*HOW TO COMPLETE THIS TASK:*
Only the lines with "indexing" in them need to be copied from the listing.

= Beginning of Section =

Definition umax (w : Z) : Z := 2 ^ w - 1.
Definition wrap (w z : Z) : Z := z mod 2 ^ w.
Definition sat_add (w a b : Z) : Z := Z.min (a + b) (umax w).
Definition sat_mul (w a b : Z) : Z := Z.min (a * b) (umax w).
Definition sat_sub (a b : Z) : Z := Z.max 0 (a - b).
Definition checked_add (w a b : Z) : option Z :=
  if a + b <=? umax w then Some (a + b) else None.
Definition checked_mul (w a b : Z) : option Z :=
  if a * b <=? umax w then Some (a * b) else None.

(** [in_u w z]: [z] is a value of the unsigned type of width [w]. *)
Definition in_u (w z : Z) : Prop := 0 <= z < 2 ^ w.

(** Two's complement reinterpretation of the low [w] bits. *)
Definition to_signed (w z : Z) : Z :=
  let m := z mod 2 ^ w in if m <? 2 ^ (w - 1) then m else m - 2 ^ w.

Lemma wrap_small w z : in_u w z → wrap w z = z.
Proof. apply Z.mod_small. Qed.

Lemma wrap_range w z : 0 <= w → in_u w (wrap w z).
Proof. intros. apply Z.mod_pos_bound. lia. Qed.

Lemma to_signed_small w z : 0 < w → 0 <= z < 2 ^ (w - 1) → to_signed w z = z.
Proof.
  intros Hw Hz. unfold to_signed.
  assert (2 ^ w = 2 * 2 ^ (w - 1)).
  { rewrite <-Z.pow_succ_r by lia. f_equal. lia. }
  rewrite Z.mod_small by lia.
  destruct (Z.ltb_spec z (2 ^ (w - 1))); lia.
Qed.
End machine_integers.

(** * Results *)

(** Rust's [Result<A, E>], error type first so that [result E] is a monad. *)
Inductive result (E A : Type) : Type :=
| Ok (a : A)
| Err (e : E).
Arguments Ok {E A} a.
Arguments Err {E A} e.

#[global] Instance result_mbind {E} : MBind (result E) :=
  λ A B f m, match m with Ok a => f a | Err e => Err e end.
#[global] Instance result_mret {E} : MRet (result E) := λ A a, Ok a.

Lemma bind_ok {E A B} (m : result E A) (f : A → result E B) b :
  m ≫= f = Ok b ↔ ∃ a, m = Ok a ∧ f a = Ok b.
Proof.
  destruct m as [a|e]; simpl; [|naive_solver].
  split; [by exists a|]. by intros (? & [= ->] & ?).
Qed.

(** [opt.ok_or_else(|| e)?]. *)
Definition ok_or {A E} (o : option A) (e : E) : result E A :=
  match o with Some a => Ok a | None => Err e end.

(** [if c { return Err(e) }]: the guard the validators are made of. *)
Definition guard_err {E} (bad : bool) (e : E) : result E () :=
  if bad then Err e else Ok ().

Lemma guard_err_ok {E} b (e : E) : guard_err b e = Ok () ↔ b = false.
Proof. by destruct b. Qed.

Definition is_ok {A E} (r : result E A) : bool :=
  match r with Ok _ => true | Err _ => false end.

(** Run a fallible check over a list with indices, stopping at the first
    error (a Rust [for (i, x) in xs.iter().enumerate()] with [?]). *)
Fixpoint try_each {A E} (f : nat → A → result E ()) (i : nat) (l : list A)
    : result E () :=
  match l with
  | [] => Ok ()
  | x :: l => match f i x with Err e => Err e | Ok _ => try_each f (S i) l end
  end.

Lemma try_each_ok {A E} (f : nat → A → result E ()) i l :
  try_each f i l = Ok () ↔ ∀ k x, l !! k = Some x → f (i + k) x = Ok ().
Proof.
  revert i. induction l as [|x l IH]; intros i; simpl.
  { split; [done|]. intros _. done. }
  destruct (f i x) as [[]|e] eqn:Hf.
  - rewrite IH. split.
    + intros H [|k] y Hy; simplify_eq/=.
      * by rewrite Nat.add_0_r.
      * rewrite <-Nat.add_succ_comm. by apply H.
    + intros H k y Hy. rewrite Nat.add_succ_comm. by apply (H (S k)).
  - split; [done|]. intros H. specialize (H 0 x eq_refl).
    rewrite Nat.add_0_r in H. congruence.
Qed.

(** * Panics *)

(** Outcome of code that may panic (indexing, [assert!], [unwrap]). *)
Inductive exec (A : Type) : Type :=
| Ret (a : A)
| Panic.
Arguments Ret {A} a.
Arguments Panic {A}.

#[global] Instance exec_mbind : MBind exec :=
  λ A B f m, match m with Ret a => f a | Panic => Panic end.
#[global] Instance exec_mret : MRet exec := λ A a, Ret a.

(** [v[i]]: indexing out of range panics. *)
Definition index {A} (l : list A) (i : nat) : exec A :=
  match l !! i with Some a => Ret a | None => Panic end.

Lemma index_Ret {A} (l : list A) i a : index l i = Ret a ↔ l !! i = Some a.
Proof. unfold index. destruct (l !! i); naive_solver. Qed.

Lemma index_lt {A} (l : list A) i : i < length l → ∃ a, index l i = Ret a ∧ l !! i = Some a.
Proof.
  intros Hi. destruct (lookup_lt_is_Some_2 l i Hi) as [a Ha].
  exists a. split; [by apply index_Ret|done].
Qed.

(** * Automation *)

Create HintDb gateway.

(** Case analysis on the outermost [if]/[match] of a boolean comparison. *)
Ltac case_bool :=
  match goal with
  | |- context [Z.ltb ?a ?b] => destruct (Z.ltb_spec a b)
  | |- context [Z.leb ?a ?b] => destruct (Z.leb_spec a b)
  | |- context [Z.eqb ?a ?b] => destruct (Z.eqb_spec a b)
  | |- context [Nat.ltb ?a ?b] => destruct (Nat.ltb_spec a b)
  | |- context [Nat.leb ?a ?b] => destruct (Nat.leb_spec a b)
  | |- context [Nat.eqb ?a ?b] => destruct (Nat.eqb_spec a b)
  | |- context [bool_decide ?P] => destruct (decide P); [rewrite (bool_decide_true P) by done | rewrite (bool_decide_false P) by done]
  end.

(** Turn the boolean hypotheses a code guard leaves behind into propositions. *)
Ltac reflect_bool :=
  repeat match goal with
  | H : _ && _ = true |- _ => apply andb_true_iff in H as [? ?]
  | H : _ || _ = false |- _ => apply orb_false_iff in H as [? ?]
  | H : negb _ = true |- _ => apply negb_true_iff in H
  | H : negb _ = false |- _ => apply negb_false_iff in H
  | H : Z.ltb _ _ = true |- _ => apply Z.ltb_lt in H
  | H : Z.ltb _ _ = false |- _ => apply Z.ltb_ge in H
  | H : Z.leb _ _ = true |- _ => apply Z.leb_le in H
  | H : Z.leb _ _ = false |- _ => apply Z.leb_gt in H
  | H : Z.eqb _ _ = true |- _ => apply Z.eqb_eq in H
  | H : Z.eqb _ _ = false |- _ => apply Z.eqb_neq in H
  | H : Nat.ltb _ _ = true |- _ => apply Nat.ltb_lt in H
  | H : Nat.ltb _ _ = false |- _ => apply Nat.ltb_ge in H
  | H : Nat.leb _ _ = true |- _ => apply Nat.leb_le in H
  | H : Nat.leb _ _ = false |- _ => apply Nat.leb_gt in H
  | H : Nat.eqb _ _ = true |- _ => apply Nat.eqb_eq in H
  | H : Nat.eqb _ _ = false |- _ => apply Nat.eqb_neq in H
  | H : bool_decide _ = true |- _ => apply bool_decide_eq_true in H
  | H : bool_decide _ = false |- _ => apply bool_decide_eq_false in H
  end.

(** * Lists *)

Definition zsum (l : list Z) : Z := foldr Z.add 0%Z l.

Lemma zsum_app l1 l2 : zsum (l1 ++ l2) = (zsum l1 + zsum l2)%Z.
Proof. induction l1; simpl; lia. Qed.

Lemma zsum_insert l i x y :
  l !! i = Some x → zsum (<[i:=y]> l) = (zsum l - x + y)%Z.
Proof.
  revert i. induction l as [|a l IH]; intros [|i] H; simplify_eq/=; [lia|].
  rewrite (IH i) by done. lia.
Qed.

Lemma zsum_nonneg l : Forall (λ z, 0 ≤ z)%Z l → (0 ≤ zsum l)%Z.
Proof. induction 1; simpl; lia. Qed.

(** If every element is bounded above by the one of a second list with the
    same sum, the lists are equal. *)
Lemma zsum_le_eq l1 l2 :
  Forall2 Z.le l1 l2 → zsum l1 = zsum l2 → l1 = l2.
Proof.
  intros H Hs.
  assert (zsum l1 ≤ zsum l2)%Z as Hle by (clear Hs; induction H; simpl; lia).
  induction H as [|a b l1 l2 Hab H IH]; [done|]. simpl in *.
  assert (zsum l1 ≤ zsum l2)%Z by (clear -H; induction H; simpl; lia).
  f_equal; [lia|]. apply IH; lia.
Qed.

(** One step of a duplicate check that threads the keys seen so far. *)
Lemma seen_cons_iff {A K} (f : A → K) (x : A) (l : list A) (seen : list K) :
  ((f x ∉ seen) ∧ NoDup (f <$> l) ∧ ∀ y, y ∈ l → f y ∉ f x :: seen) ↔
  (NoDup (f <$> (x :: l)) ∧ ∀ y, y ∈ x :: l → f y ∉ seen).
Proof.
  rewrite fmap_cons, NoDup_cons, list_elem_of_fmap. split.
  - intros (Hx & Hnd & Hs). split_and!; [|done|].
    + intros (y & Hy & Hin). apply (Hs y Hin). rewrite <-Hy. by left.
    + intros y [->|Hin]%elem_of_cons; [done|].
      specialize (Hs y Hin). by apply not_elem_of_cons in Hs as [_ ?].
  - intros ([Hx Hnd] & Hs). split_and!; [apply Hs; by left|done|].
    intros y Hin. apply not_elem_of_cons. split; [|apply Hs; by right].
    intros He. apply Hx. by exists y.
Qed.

= End of Section =

*RESPONSE FOR THIS EXERCISE:*
(** Outcome of code that may panic (indexing, [assert!], [unwrap]). *)
(** [v[i]]: indexing out of range panics. *)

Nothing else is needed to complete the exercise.